Et que, contrairement à l'interprétation dominante à gauche, les compléments de salaire et autres avantages qu'ils sollicitent (et qui, lorsqu'ils les obtiennent, ont tendance à s'abstenir des grèves !), ne proviennent pas des ressources de l'entreprise. C'est le fonds public qui, directement ou indirectement (lorsque la ressource gouvernementale allouée à l'entreprise nécessite une relation avec l'université), se transforme en rémunération des enseignants et des étudiants. La faible participation de l'entreprise au financement de ces arrangements endogènes et exogènes ne permet pas de continuer à attribuer ce à quoi nous assistons à une privatisation de l'université. Ce à quoi nous assistons dans notre environnement est un mélange non moins pervers d’« oessisation » (transformation de nos institutions en OS, OCIP, etc.) et de partenariat public-privé, impulsé par des chercheurs-entrepreneurs.
Conclusion
Considérant que les moments de grève devraient être utilisés par les travailleurs pour analyser les causes qui conduisent à leurs revendications et qu'une grève générale est une situation unique pour expliquer à la société (en particulier aux familles des étudiants et aux décideurs politiques) les causes structurelles. Compte tenu de la situation que nous trouvons nous-mêmes, je pense que les deux sujets abordés ici devraient y être abordés.
Il est nécessaire que le mouvement enseignant de gauche montre à la société qu’à l’université, nous ne sommes pas tous pareils. Qu’il y a des enseignants, dont beaucoup se disent de gauche, qui sont chargés d’entretenir et de reproduire ces deux perversions. Que ce sont eux qui, avec le pouvoir que leur donne le mythe trans-idéologique de la neutralité de la technoscience capitaliste, exacerbé par notre condition périphérique, ceux qui, consciemment ou non, maintiennent l'institutionnalité de la politique cognitive, interne et externe à l'université. , qui renvoie aux causes structurelles qui freinent la mise en œuvre du projet de la gauche universitaire.
Il s’agit de la pression des pairs des chercheurs-entrepreneurs pour légitimer leur activité à travers des arrangements institutionnels qui engendrent de manière endogène et exogène à l’université, les hérauts des Cavaliers de l’Apocalypse. Et c’est leur capacité à travailler avec l’élite scientifique traditionnelle qui assure le maintien de la politique cognitive qui empêche l’université de se légitimer parmi ceux qui la rendent possible.

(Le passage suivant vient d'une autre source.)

(** * Saving and loading models: the checkpoint cells of
    [Part 6 - Saving and Loading Models]

    The notebook builds a fully-connected network with [fc_model.Network],
    writes a checkpoint dictionary with [torch.save] and reads it back in
    [load_checkpoint].  This file embeds those cells over an explicit
    interpreter state (object heap, file system, log of framework calls) and
    proves the properties of the checkpoint manager. *)

From Stdlib Require Import ZArith List.
From Stdlib.Strings Require Import String Ascii Byte.
From stdpp Require Import base option list strings pretty gmap fin_maps.

Set Warnings "-register-all".

Local Open Scope Z_scope.
Local Open Scope string_scope.
Local Open Scope list_scope.

(** ** Tensors and pickled Python values *)

(** How [torch.load] fails on bytes that it cannot read back: the number it
    unpickles first is not its magic number (another format), the bytes end
    too early (an empty or a cut-off file), the archive cannot be read, or
    the bytes are no pickle at all. *)
Inductive load_failure : Type :=
| InvalidMagicNumber
| EndOfFile
| ReadFailure
| InvalidPickle.

Section Values.
(** The scalar type of tensor entries (a float in the notebook); no
    arithmetic on it is needed to save or load. *)
Variable R : Type.

(** A [torch.Tensor]: its [shape] (as [torch.Size]) and its entries in
    row-major order. *)
Record tensor : Type := Tensor { shape : list Z; data : list R }.

(** The values that a pickle written by [torch.save] can hold here. *)
Inductive pyobj : Type :=
| PyInt (z : Z)
| PyStr (s : string)
| PyTensor (t : tensor)
| PyList (xs : list pyobj)
| PyDict (kvs : list (string * pyobj)).

(** [nn.Linear]: [weight] has shape [(out_features, in_features)],
    [bias] has shape [(out_features,)]. *)
Record Linear : Type := MkLinear {
  in_features : Z;
  out_features : Z;
  weight : tensor;
  bias : tensor
}.

(** An instance of [fc_model.Network], as the notebook prints it: the
    [hidden_layers] module list and the [output] layer (the [dropout]
    module has no parameters). *)
Record Network : Type := MkNetwork {
  hidden_layers : list Linear;
  output : Linear
}.

(** What a path of the file system holds.  The byte layout of a pickle is
    the serializer's business: a file is kept as what [torch.load] makes of
    it, the value that it gets back, or, for bytes that it cannot read
    (arbitrary, truncated or of another format), the way it fails on
    them. *)
Inductive file : Type :=
| Pickle (v : pyobj)
| Raw (bytes : list byte) (failure : load_failure).
End Values.

Arguments Tensor {R} _ _.
Arguments shape {R} _.
Arguments data {R} _.
Arguments PyInt {R} _.
Arguments PyStr {R} _.
Arguments PyTensor {R} _.
Arguments PyList {R} _.
Arguments PyDict {R} _.
Arguments MkLinear {R} _ _ _ _.
Arguments in_features {R} _.
Arguments out_features {R} _.
Arguments weight {R} _.
Arguments bias {R} _.
Arguments MkNetwork {R} _ _.
Arguments hidden_layers {R} _.
Arguments output {R} _.
Arguments Pickle {R} _.
Arguments Raw {R} _ _.

(** ** Exceptions *)

(** One entry of the message list of [load_state_dict]'s [RuntimeError]. *)
Inductive sd_error : Type :=
| MissingKey (name : string)
| UnexpectedKey (name : string)
| SizeMismatch (name : string) (in_model in_checkpoint : list Z)
| NotATensor (name : string).

(** The Python exceptions the cells can raise.  There are two
    [RuntimeError]s: the one of [load_state_dict], with its messages, and
    the one of [torch.load] (['Invalid magic number; corrupt file?']). *)
Inductive exn : Type :=
| FileNotFoundError (path : string)
| UnpicklingError
| EOFError
| OSError
| KeyError (key : string)
| TypeError
| AttributeError
| IndexError
| ValueError
| NameError
| RuntimeError (msgs : list sd_error)
| RuntimeError_corrupt_file.

(** The exception that [torch.load] raises for a failure. *)
Definition failure_exn (failure : load_failure) : exn :=
  match failure with
  | InvalidMagicNumber => RuntimeError_corrupt_file
  | EndOfFile => EOFError
  | ReadFailure => OSError
  | InvalidPickle => UnpicklingError
  end.

Inductive result (A : Type) : Type :=
| Ok (a : A)
| Raise (e : exn).
Arguments Ok {A} _.
Arguments Raise {A} _.

(** The two error classes of the checkpoint manager, by the class of the
    Python exception, which is all that a caller can catch.
    [StructureMismatch] is [RuntimeError], the class that
    [load_state_dict] raises; [CorruptArtifact] is every other class
    raised on the way through a file that is there: a failure to read the
    source, to use it as a checkpoint dictionary or to build a model from
    its descriptor. *)
Definition StructureMismatch (e : exn) : bool :=
  match e with
  | RuntimeError _ | RuntimeError_corrupt_file => true
  | _ => false
  end.

Definition CorruptArtifact (e : exn) : bool :=
  match e with
  | UnpicklingError | EOFError | OSError | KeyError _ | TypeError | AttributeError
  | IndexError | ValueError => true
  | _ => false
  end.

(** ** The interpreter state and its monad *)

(** The framework calls a cell makes, in the order it makes them. *)
Inductive call : Type :=
| CallTorchSave (path : string)
| CallTorchLoad (path : string)
| CallNetwork (input_size output_size : Z) (hidden : list Z)
| CallLoadStateDict (obj : nat).

Section Interp.
Variable R : Type.

(** [heap] holds the [Network] objects (a reference is an index into it),
    [fs] maps a path to the file stored there, [calls] logs the framework
    calls made so far. *)
Record world : Type := World {
  heap : list (Network R);
  fs : gmap string (file R);
  calls : list call
}.

(** A computation that may raise; the state persists after a raise, as a
    notebook kernel's does. *)
Definition py (A : Type) : Type := world -> result A * world.

Definition ret {A} (a : A) : py A := fun w => (Ok a, w).
Definition raise {A} (e : exn) : py A := fun w => (Raise e, w).
Definition bind {A B} (c : py A) (k : A -> py B) : py B :=
  fun w => match c w with
           | (Ok a, w') => k a w'
           | (Raise e, w') => (Raise e, w')
           end.
Definition lift {A} (r : result A) : py A := fun w => (r, w).
Definition log (c : call) : py unit :=
  fun w => (Ok tt, World (heap w) (fs w) (calls w ++ [c])).
End Interp.

Arguments World {R} _ _ _.
Arguments heap {R} _.
Arguments fs {R} _.
Arguments calls {R} _.
Arguments ret {R A} _ _.
Arguments raise {R A} _ _.
Arguments bind {R A B} _ _ _.
Arguments lift {R A} _ _.
Arguments log {R} _ _.

Notation "'let*' x ':=' c 'in' k" := (bind c (fun x => k))
  (at level 10, x pattern, c at level 100, k at level 200).

(** ** Dictionaries and dynamic typing *)

(** [d[key]] on the items of a dictionary. *)
Fixpoint dict_get {A} (kvs : list (string * A)) (key : string) : option A :=
  match kvs with
  | [] => None
  | (k, v) :: rest => if decide (k = key) then Some v else dict_get rest key
  end.

(** [obj[key]] with a string key: only a dictionary can be indexed so. *)
Definition getitem {R} (obj : pyobj R) (key : string) : result (pyobj R) :=
  match obj with
  | PyDict kvs =>
      match dict_get kvs key with
      | Some v => Ok v
      | None => Raise (KeyError key)
      end
  | _ => Raise TypeError
  end.

(** An argument used as an integer size. *)
Definition as_int {R} (obj : pyobj R) : result Z :=
  match obj with PyInt z => Ok z | _ => Raise TypeError end.
(** * ScannerApp: the bounded concurrent classification pipeline

    A shallow embedding of [ScannerApp.py]: the retrying POST ([safe_post]),
    the per-item classification with its tolerant response parsing
    ([check_software_risk_async]) and the worker loop that republishes the
    results as signals ([AsyncWorker.async_run]).

    Python values are the values [json.loads] can produce, exceptions are an
    explicit [result] type, and the effects of a coroutine (POSTs, sleeps,
    taking and giving back the semaphore) are recorded in a log of actions.
    [json.loads], the remote service and the order in which tasks finish are
    not part of the source: they are parameters of the development. *)

From Stdlib Require Import ZArith Floats Uint63.
From stdpp Require Import base option strings list gmap.

Set Warnings "-register-all".
Open Scope Z_scope.

(** ** Configuration (the CONFIG block of the source) *)

Definition PERPLEXITY_CHAT_URL : string := "https://api.perplexity.ai/chat/completions".
Definition MODEL_NAME : string := "sonar".
Definition MAX_CONCURRENT_REQUESTS : nat := 5.
Definition RETRY_DELAY : Z := 5.
Definition MAX_RETRIES : nat := 3.

(** ** Python values and exceptions *)

(** The objects [json.loads] returns: [None], [bool], [int], [float], [str],
    [list] and [dict] with string keys.  A [str] is modelled as a Rocq
    [string], one character per element. *)
Inductive pyval :=
| PNone
| PBool (b : bool)
| PInt (z : Z)
| PFloat (f : float)
| PStr (s : string)
| PList (l : list pyval)
| PDict (d : gmap string pyval).

(** Subclasses of [Exception] that the modelled code can meet.  Everything a
    [try ... except Exception] of the source catches is one of these. *)
Inductive exn :=
| KeyError
| IndexError
| TypeError
| AttributeError
| JSONDecodeError
| ClientError
| TimeoutError
| UnicodeDecodeError.

(** The outcome of evaluating a Python expression: a value or a raised
    exception. *)
Inductive result (A : Type) :=
| Return (a : A)
| Raise (e : exn).
Arguments Return {A} a.
Arguments Raise {A} e.

#[global] Instance result_ret : MRet result := fun A a => Return a.
#[global] Instance result_bind : MBind result := fun A B k c =>
  match c with
  | Return a => k a
  | Raise e => Raise e
  end.

(** [try: c except Exception: h] *)
Definition try_except {A} (c : result A) (h : A) : A :=
  match c with
  | Return a => a
  | Raise _ => h
  end.

(** [v[k]] for a string key [k]. *)
Definition getitem_key (v : pyval) (k : string) : result pyval :=
  match v with
  | PDict d =>
      match d !! k with
      | Some x => Return x
      | None => Raise KeyError
      end
  | _ => Raise TypeError
  end.

(** [v[i]] for a non-negative integer [i].  The keys of a dict that came out
    of [json.loads] are strings, so an integer is never among them. *)
Definition getitem_index (v : pyval) (i : nat) : result pyval :=
  match v with
  | PList l =>
      match l !! i with
      | Some x => Return x
      | None => Raise IndexError
      end
  | PStr s =>
      match String.get i s with
      | Some c => Return (PStr (String c EmptyString))
      | None => Raise IndexError
      end
  | PDict _ => Raise KeyError
  | _ => Raise TypeError
  end.
(** C10, amended: for every kind but [pubchemCID], [chemSpider] and
    [compToxDashboard], [validateIdentifier] gives the same verdict on a
    string and on its normal form. *)
Theorem C10_validate_normalized (k : Kind) (v : string) :
  stripsPrefix k = false ->
  validateIdentifier k v = validateIdentifier k (normalizeIdentifier k v).
Proof.
  intros Hk. unfold validateIdentifier.
  destruct (VALIDATION_PATTERNS k); [|reflexivity].
  now rewrite normalize_twice.
Qed.

Lemma C10_validate_normalized_witness :
  stripsPrefix casNumber = false
  /\ validateIdentifier casNumber " 77321850 "
     = validateIdentifier casNumber (normalizeIdentifier casNumber " 77321850 ").
Proof.
  split; [reflexivity|].
  apply (C10_validate_normalized casNumber " 77321850 "). reflexivity.
Defined.

(** * Further properties of the resolver *)

(** ** The cache does not influence what the sources are asked *)

Module CacheFacts.
Import JS Regex Ident Lookup LocalTable Resolver Spec Measure RetryFacts.
Local Open Scope list_scope.

Lemma withCache_same w : withCache (identifierCache w) w = w.
Proof. now destruct w. Qed.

Leur réaction omniprésente et pas toujours voilée à l’action des « professeurs de vulgarisation », axée sur la refonte et l’adaptation socio-technique de la technoscience capitaliste vers une technoscience solidaire (la meilleure façon de réorienter nos agendas d’enseignement, de recherche et de vulgarisation !), est une obstacle puissant pour surmonter les dysfonctionnements que j’ai caricaturés au début.
Je conclus en soulignant que pour dépasser l’université opérationnelle dont parle notre enseignante Marilena Chauí dans https://dpp.cce.myftpupload.com/a-universidade-operacional/, il semble que les enseignants en grève aient une discussion comme celle proposée ici.
* Renato Dagnino Il est professeur au Département de politique scientifique et technologique de l'Unicamp. Auteur, entre autres livres, de Technoscience Solidaire, un manuel stratégique (combats anticapitalistes).